_Stored data_
++++++++

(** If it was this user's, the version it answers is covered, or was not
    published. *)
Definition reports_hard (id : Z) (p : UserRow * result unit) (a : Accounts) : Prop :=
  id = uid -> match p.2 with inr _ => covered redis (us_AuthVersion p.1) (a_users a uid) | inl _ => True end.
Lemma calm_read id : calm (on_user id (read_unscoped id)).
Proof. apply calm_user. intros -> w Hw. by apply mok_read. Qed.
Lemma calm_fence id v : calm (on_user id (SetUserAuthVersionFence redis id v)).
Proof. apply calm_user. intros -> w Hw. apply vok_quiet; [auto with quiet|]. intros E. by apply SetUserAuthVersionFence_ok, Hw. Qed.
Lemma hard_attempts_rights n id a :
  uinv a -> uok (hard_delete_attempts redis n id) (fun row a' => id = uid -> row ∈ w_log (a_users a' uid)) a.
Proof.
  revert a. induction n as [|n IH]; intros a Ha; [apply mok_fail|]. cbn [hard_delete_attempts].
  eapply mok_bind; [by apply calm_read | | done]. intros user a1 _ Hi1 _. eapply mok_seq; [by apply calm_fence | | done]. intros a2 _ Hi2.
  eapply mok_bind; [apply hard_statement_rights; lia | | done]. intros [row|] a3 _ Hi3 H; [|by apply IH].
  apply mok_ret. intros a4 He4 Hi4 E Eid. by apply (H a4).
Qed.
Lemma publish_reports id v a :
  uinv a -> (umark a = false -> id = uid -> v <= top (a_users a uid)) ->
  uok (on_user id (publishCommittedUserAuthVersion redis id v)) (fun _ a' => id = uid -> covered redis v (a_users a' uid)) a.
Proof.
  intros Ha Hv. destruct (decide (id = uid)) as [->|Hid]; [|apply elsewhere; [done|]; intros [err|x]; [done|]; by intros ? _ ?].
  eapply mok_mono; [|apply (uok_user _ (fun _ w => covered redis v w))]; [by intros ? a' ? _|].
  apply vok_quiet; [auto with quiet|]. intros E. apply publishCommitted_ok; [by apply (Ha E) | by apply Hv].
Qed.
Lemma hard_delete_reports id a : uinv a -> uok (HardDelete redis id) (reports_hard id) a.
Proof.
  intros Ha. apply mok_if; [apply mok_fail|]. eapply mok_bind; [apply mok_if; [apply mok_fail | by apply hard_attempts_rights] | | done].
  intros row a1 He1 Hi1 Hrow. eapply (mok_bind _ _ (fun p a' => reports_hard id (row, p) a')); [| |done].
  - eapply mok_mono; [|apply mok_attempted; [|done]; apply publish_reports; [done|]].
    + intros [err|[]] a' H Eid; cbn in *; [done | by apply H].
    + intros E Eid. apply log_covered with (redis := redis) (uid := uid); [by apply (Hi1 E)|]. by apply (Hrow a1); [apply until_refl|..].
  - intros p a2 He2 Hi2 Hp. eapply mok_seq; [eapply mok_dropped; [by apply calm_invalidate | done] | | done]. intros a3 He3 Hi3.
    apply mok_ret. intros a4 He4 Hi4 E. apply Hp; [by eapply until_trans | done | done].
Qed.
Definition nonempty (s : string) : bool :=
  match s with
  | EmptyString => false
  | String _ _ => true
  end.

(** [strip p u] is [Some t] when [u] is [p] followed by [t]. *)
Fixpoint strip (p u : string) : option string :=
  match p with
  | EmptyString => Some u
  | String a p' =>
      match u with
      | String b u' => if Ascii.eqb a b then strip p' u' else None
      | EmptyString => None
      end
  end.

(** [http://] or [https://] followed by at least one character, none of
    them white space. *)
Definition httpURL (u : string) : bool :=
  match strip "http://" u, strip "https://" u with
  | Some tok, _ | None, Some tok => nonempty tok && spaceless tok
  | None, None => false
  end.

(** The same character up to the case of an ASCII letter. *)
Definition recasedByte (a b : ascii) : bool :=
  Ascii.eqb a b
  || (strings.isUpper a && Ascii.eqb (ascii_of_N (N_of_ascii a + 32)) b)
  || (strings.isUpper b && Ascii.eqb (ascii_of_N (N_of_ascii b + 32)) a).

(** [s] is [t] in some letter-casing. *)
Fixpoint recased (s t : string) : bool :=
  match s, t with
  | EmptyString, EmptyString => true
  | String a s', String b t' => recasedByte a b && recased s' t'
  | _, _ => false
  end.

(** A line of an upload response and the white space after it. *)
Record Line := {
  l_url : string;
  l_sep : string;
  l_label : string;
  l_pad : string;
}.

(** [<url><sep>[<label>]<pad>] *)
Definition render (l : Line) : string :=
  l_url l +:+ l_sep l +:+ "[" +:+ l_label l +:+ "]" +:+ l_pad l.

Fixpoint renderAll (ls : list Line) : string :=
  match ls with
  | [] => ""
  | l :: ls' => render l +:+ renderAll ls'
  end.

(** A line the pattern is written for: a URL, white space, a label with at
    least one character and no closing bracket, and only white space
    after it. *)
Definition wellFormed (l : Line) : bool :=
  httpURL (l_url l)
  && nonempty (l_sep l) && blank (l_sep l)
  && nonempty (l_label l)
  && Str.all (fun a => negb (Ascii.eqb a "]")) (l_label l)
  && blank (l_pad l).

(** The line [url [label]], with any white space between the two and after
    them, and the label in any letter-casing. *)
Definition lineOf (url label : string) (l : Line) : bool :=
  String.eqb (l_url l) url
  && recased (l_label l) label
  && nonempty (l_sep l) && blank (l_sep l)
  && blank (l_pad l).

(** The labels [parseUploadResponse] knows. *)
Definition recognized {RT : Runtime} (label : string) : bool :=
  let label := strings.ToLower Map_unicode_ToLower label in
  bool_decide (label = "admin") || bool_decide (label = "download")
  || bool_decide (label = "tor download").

++++++++

_YOUR ASSIGNMENT_
Print from the line containing "(label : string)" to the last line above, exactly as written.

_ANSWER AREA_
Definition recognized {RT : Runtime} (label : string) : bool :=
  let label := strings.ToLower Map_unicode_ToLower label in
  bool_decide (label = "admin") || bool_decide (label = "download")
  || bool_decide (label = "tor download").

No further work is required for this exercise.